### RECORDS SHOWN
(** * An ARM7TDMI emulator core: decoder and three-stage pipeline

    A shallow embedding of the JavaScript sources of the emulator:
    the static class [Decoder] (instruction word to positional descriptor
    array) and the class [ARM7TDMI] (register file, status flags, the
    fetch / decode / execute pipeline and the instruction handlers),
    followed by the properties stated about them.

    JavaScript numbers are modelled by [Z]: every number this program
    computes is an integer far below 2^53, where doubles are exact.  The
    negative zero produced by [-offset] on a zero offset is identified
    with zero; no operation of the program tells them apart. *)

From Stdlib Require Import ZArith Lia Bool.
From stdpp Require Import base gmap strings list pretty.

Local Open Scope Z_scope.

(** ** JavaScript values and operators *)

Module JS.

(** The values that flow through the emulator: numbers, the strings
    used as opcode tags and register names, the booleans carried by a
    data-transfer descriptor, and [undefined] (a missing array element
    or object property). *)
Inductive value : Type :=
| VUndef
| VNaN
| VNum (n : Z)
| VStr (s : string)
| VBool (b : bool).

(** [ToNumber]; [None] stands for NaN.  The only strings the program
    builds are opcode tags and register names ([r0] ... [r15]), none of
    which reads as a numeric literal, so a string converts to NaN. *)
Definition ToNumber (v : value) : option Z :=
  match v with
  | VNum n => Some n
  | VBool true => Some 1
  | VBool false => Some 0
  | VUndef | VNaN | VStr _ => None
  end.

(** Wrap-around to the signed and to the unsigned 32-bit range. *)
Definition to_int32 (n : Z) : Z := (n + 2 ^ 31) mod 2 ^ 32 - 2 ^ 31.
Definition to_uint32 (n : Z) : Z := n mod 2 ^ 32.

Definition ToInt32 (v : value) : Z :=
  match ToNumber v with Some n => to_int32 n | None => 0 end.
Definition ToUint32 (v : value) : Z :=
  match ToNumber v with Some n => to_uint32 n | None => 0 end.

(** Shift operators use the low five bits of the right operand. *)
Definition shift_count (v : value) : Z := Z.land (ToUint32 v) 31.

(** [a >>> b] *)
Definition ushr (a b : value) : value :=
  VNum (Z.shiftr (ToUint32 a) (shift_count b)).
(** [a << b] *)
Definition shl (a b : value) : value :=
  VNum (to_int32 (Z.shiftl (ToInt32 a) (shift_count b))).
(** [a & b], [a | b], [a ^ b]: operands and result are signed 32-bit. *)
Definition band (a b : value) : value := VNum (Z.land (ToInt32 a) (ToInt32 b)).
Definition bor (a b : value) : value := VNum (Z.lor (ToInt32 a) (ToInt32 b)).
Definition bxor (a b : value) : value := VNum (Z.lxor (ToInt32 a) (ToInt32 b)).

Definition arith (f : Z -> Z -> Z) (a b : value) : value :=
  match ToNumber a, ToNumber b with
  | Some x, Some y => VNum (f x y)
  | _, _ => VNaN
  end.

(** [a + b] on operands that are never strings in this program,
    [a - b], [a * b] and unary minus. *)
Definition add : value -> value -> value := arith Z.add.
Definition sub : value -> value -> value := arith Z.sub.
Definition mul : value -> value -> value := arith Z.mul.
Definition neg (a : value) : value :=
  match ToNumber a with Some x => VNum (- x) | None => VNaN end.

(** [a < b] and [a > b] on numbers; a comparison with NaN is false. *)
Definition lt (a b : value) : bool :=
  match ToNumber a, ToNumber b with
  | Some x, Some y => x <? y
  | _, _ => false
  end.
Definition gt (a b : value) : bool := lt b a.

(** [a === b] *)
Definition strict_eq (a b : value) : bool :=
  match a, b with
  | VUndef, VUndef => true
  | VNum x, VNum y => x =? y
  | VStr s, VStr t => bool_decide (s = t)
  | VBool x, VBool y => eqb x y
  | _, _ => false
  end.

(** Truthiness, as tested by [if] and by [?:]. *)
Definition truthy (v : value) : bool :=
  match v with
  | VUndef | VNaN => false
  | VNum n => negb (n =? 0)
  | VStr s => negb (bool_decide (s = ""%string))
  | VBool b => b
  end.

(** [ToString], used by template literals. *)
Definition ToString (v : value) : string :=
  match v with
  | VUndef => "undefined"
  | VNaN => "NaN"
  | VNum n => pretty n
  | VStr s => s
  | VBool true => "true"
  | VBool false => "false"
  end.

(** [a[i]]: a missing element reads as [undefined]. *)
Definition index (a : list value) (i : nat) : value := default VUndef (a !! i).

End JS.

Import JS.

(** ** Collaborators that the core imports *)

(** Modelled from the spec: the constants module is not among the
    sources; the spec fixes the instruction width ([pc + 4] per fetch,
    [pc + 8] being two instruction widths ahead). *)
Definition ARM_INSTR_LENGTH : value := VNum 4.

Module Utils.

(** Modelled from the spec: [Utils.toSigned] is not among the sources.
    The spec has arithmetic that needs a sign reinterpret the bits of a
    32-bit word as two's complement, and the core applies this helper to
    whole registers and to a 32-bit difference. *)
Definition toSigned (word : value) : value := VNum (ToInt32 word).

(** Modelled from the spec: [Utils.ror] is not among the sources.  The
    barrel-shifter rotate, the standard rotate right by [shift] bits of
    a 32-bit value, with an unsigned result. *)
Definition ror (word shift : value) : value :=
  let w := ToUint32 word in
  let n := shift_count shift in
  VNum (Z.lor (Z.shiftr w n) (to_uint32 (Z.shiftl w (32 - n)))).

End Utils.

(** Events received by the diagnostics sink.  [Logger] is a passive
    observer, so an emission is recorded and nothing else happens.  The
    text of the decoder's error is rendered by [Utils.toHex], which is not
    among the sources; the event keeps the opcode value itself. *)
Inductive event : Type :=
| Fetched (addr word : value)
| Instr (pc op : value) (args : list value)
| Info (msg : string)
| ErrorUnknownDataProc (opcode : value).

### ACTION ITEM
Each line holding "ToString" should be copied from the material above.

### REPLY
(** [ToString], used by template literals. *)
Definition ToString (v : value) : string :=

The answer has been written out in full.